** What to work on **
Give back every record precisely.

** Records supplied **

Lemma transfer_view s i s' b : inv s -> sys_step s (Transfer i) = Some s' -> view s' b = view s b.
Proof.
  intros Hi. cbn [sys_step]. destruct (s_ios s !! i) as [[w b' []]|] eqn:Ei; try done. destruct (s_bhs s !! b') as [h|] eqn:Eh; [|done].
  destruct (io_view s i w b' Queued h Hi Ei Eh) as [H1 H2]. cbn in H1.
  destruct w; intros [= <-]; rewrite !view_local; cbn [s_bhs s_disk]; (destruct (decide (b = b')) as [->|Hne]; [rewrite ?lookup_insert_eq, ?Eh|rewrite ?lookup_insert_ne by done; try done]); unfold local_view, pcs, b_new in *; cbn in *.
  - by rewrite H1.
  - unfold upd_disk. by rewrite (proj2 (Z.eqb_neq b b')).
  - by rewrite H1, H2.
Qed.

Lemma complete_view s i s' b : inv s -> allowed s (Complete i) = true -> sys_step s (Complete i) = Some s' -> view s' b = view s b.
Proof.
  intros Hi Hal. cbn [sys_step]. destruct (s_ios s !! i) as [[w b' ph]|] eqn:Ei; [|done]. destruct (s_bhs s !! b') as [h|] eqn:Eh; [|done].
  destruct (io_view s i w b' ph h Hi Ei Eh) as [H1 H2]. pose proof (allowed_complete s i w b' ph h Hal Ei Eh) as Hfr.
  assert (forall h' oph, bh_end_io h ph = Some (h', oph) -> local_view (s_disk s b') h' (pcs s b') = local_view (s_disk s b') h (pcs s b')) as Hv.
  { intros h' oph E. unfold local_view, b_new in *. rewrite H2. destruct ph as [|[w0|]|[w0|]|]; cbn in E, Hfr; simplify_eq; cbn; try done. destruct H1 as [Hn Hd]. cbn in Hn, Hd. unfold b_new in Hn. rewrite Hn. destruct w; [done|]. cbn. by apply Hd. }
  destruct (bh_end_io h ph) as [[h' [ph'|]]|]; [| |done]; intros [= <-]; rewrite !view_local; cbn [s_bhs s_disk]; (destruct (decide (b = b')) as [->|Hne]; [rewrite lookup_insert_eq, Eh|by rewrite lookup_insert_ne]); by eapply Hv.
Qed.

** Answer to this exercise **
Lemma transfer_view s i s' b : inv s -> sys_step s (Transfer i) = Some s' -> view s' b = view s b.
Proof.
  intros Hi. cbn [sys_step]. destruct (s_ios s !! i) as [[w b' []]|] eqn:Ei; try done. destruct (s_bhs s !! b') as [h|] eqn:Eh; [|done].
  destruct (io_view s i w b' Queued h Hi Ei Eh) as [H1 H2]. cbn in H1.
  destruct w; intros [= <-]; rewrite !view_local; cbn [s_bhs s_disk]; (destruct (decide (b = b')) as [->|Hne]; [rewrite ?lookup_insert_eq, ?Eh|rewrite ?lookup_insert_ne by done; try done]); unfold local_view, pcs, b_new in *; cbn in *.
  - by rewrite H1.
  - unfold upd_disk. by rewrite (proj2 (Z.eqb_neq b b')).
  - by rewrite H1, H2.
Qed.

Lemma complete_view s i s' b : inv s -> allowed s (Complete i) = true -> sys_step s (Complete i) = Some s' -> view s' b = view s b.
Proof.
  intros Hi Hal. cbn [sys_step]. destruct (s_ios s !! i) as [[w b' ph]|] eqn:Ei; [|done]. destruct (s_bhs s !! b') as [h|] eqn:Eh; [|done].
  destruct (io_view s i w b' ph h Hi Ei Eh) as [H1 H2]. pose proof (allowed_complete s i w b' ph h Hal Ei Eh) as Hfr.
  assert (forall h' oph, bh_end_io h ph = Some (h', oph) -> local_view (s_disk s b') h' (pcs s b') = local_view (s_disk s b') h (pcs s b')) as Hv.
  { intros h' oph E. unfold local_view, b_new in *. rewrite H2. destruct ph as [|[w0|]|[w0|]|]; cbn in E, Hfr; simplify_eq; cbn; try done. destruct H1 as [Hn Hd]. cbn in Hn, Hd. unfold b_new in Hn. rewrite Hn. destruct w; [done|]. cbn. by apply Hd. }
  destruct (bh_end_io h ph) as [[h' [ph'|]]|]; [| |done]; intros [= <-]; rewrite !view_local; cbn [s_bhs s_disk]; (destruct (decide (b = b')) as [->|Hne]; [rewrite lookup_insert_eq, Eh|by rewrite lookup_insert_ne]); by eapply Hv.
Qed.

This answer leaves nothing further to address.